I want to solve the stochastic differential equation $$\mathrm dX(t)=B(t)X(t)\mathrm dt+B(t)X(t)\mathrm dB(t)$$ with condition $X(0)=1$.

Answer 1

Solution I Dividing the SDE (formally) by $X_t$ yields

$$\frac{dX_t}{X_t} = B(t) \, dt+ B(t) \, dB_t.$$

This equation suggests using an approach similar to the separation-by-parts-approach for ordinary differential equations: We set $Z_t := \log X_t$ and apply Itô's formula

$$\begin{align*} Z_t - Z_0 &= \int_0^t \frac{1}{X_s} \, dX_s - \frac{1}{2} \int_0^t \frac{1}{X_s^2} \, d\langle X \rangle_s \tag{1} \end{align*}$$

where

$$dX_s = B(s) X(s) \, ds + B(s) X(s) \, dB(s) \qquad d\langle X \rangle_s = B(s)^2 X(s)^2 \, ds. \tag{2}$$

Combining $(1)$ and $(2)$, we obtain

$$Z_t - Z_0 = \int_0^t B(s) \, dB_s + \int_0^t \left( B(s) - \frac{1}{2} B_s^2 \right) \, ds.$$

By definition, $Z_t = \log X_t$, and therefore we find an explicit expression for $X_t$. Itô's formula shows that $(X_t)_t$ defines indeed a solution of the given SDE.

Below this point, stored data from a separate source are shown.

(** * kapp-controller: status tailer, restricted kapp flags, PackageRepository hooks

    A shallow embedding of
    - [cli/pkg/kctrl/cmd/app/app-watcher.go]   (module [app]),
    - [pkg/deploy/kapp_restrict.go]            (module [deploy]),
    - the PackageRepository [CRDApp] adapter   (module [pkgrepository]),
    followed by the properties of the design document that concern them. *)

From Stdlib Require Import ZArith Ascii String List Bool Lia.
From stdpp Require Import base option list strings pretty gmap sets.

Local Open Scope string_scope.
Local Open Scope Z_scope.

(** ** Go runtime: panics and a state monad that stops at the first panic *)

Module go.

Inductive panic : Set :=
| NilPointerDereference
| IndexOutOfRange (index : Z) (length : Z)
| CloseOfNilChannel
| CloseOfClosedChannel.

Inductive Outcome (A : Type) : Type :=
| Returned (a : A)
| Panicked (p : panic).
Arguments Returned {A} a.
Arguments Panicked {A} p.

(** A computation over a mutable receiver of type [S]. State written
    before a panic stays written. *)
Definition M (S A : Type) : Type := S -> Outcome A * S.

Definition ret {S A} (a : A) : M S A := fun s => (Returned a, s).

Definition bind {S A B} (m : M S A) (k : A -> M S B) : M S B :=
  fun s =>
    match m s with
    | (Returned a, s') => k a s'
    | (Panicked p, s') => (Panicked p, s')
    end.

Definition raise {S A} (p : panic) : M S A := fun s => (Panicked p, s).

(** [*p] for a pointer that may be nil. *)
Definition deref {S A} (p : option A) : M S A :=
  match p with
  | Some a => ret a
  | None => raise NilPointerDereference
  end.

(** [if c { body }] with no else branch. *)
Definition when {S} (c : bool) (body : M S unit) : M S unit :=
  if c then body else ret tt.

(** Channels as far as [close] sees them. *)
Inductive chan : Set := ChanNil | ChanOpen | ChanClosed.

Definition close (c : chan) : Outcome chan :=
  match c with
  | ChanNil => Panicked CloseOfNilChannel
  | ChanOpen => Returned ChanClosed
  | ChanClosed => Panicked CloseOfClosedChannel
  end.

(** Go errors: a Kubernetes status error, or a [fmt.Errorf] value kept as
    its format string and operand. *)
Inductive error : Set :=
| StatusError (reason : string)
| Errorf (format : string)
| Errorf1 (format : string) (operand : error).

End go.

(** stdpp's monad notations: [x ← m; k] and [m;; k]. *)
#[global] Instance go_M_ret {S} : MRet (go.M S) := @go.ret S.
#[global] Instance go_M_bind {S} : MBind (go.M S) :=
  fun A B k m => go.bind m k.

(** ** metav1.Time *)

Module metav1.

(** An instant, in nanoseconds since the Unix epoch. *)
Definition Time : Set := Z.

Definition nanosecondsPerSecond : Z := 1000000000.

(** [t.Unix()]: whole seconds since the epoch, rounded down. *)
Definition Unix (t : Time) : Z := t / nanosecondsPerSecond.

(** [t.After(u)] *)
Definition After (t u : Time) : bool := u <? t.

(** [t.Equal(&u)] on two non-nil times. *)
Definition Equal (t u : Time) : bool := t =? u.

Definition Seconds (s : Z) : Time := s * nanosecondsPerSecond.

End metav1.

(** ** kcv1alpha1: the status read model *)

Module kcv1alpha1.

Definition AppConditionType : Set := string.

(** Modelled from the spec: the declarations of package [v1alpha1] are
    not among the sources verified here.  The condition types are the five
    the data model lists. *)
Definition Reconciling : AppConditionType := "Reconciling".
Definition ReconcileSucceeded : AppConditionType := "ReconcileSucceeded".
Definition ReconcileFailed : AppConditionType := "ReconcileFailed".
Definition Deleting : AppConditionType := "Deleting".
Definition DeleteFailed : AppConditionType := "DeleteFailed".

(** [corev1.ConditionStatus] *)
Definition ConditionStatus : Set := string.
Definition ConditionTrue : ConditionStatus := "True".

Record AppCondition : Set := {
  Type_ : AppConditionType;
  Status : ConditionStatus;
  Reason : string
}.

Record GenericStatus : Set := {
  ObservedGeneration : Z;
  Conditions : list AppCondition;
  FriendlyDescription : string
}.

(** Modelled from the spec: StageStatus =
    {ExitCode, StartedAt, UpdatedAt, Stdout, Stderr}. *)
Record StageStatus : Set := {
  ExitCode : Z;
  StartedAt : metav1.Time;
  UpdatedAt : metav1.Time;
  Stdout : string;
  Stderr : string
}.

(** Modelled from the spec: Deploy additionally carries Finished and
    Error. *)
Record DeployStatus : Set := {
  Stage :> StageStatus;
  Finished : bool;
  Error : string
}.

(** Modelled from the spec: the counters are non-negative. *)
Record AppStatus : Set := {
  Generic :> GenericStatus;
  Fetch : option StageStatus;
  Template : option StageStatus;
  Deploy : option DeployStatus;
  ConsecutiveReconcileSuccesses : nat;
  ConsecutiveReconcileFailures : nat
}.

End kcv1alpha1.

(** ** cli/pkg/kctrl/cmd/app/app-watcher.go *)

Module app.
Import kcv1alpha1.

Definition AppStage : Set := string.

(** The stage names are constants of package [app] declared outside
    [app-watcher.go]; they are taken as parameters. *)
Class AppStages : Set := {
  fetchStage : AppStage;
  templateStage : AppStage;
  deployStage : AppStage;
  reconciled : AppStage
}.

(** [github.com/cppforlife/color]: how a string is painted depends on the
    terminal, so the two painters are parameters. *)
Class Color : Set := {
  GreenString : string -> string;
  RedString : string -> string
}.

(** One call of [printLogLine] as the terminal receives it: the message,
    the block, whether the block is marked as an error, and the time the
    age is counted from.  The wall clock read by [time.Now] is left out. *)
Record LogLine : Set := {
  message : string;
  messageBlock : string;
  errorBlock : bool;
  startTime : option metav1.Time
}.

Record AppWatcher : Set := {
  Namespace : string;
  Name : string;
  Follow : bool;
  IgnoreNotExists : bool;
  ui : list LogLine;
  stopperChan : go.chan
}.

Definition NewAppWatcher (namespace name : string) (follow ignoreIfExists : bool)
    : AppWatcher :=
  {| Namespace := namespace; Name := name; Follow := follow;
     IgnoreNotExists := ignoreIfExists; ui := []; stopperChan := go.ChanNil |}.

Local Abbreviation M := (go.M AppWatcher).

Definition printLogLine (message messageBlock : string) (errorBlock : bool)
    (startTime : option metav1.Time) : M unit :=
  fun o =>
    (go.Returned tt,
     {| Namespace := Namespace o; Name := Name o; Follow := Follow o;
        IgnoreNotExists := IgnoreNotExists o;
        ui := ui o ++ [ {| message := message; messageBlock := messageBlock;
                           errorBlock := errorBlock; startTime := startTime |} ];
        stopperChan := stopperChan o |}).

Definition stopWatch : M unit :=
  fun o =>
    match go.close (stopperChan o) with
    | go.Returned c =>
        (go.Returned tt,
         {| Namespace := Namespace o; Name := Name o; Follow := Follow o;
            IgnoreNotExists := IgnoreNotExists o; ui := ui o;
            stopperChan := c |})
    | go.Panicked p => (go.Panicked p, o)
    end.

Definition hasReconciled (status : AppStatus) : bool :=
  existsb (fun condition =>
             (Type_ condition =? ReconcileSucceeded)%string
             && (Status condition =? ConditionTrue)%string)
          (Conditions status).

Section printTillCurrent.
Context `{AppStages}.

Definition Result : Set := AppStage * option go.error.

(** Lines 65-77: the Deploy block and the final return. *)
Definition printTillCurrent_Deploy (status : AppStatus) : M Result :=
  match Deploy status with
  | Some d =>
      if negb (ExitCode d =? 0)
         && (metav1.Unix (StartedAt d) <? metav1.Unix (UpdatedAt d))
      then
        printLogLine "Deploy failed" (Stderr d) true None;;
        mret (deployStage, Some (go.Errorf (Error d)))
      else if hasReconciled status then
        printLogLine "Deploy succeeded" (Stdout d) false (Some (UpdatedAt d));;
        mret (reconciled, None)
      else
        printLogLine "Deploy started" (Stdout d) false (Some (StartedAt d));;
        mret ("", None)
  | None => mret ("", None)
  end.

Solution II Consider the corresponding ordinary differential equation

$$dx(t) = B(t) \, x(t) \, dt \qquad x(0)=1.$$

Its unique solution is given by

$$x(t) = \exp \left( \int_0^t B(s) \, ds \right)$$

or, equivalently,

$$x_t \cdot \exp \left( - \int_0^t B(s) \, ds \right)=1$$

This indicates that we may try the following Ansatz:

$$Y_t := X_t \cdot \exp \left( -\int_0^t B(s) \, ds \right).$$

Applying Itô's formula to $f(x,y) := x \cdot e^{-y}$ and the (two-dimensional) Itô process $(X_t, \int_0^t B(s) \, ds)$ gives

$$\begin{align*} Y_t - Y_0 &= \int_0^t \exp \left(- \int_0^s B(r) \, dr \right) \, dX_s - \int_0^t Y_s B(s) \, ds = \int_0^t B(s) Y_s \, dB_s. \end{align*}$$

This SDE can be solved easily and therefore we obtain an expression for $X_t$. This approach looks more complicated and lengthy, but actually it works out in a much more general setting.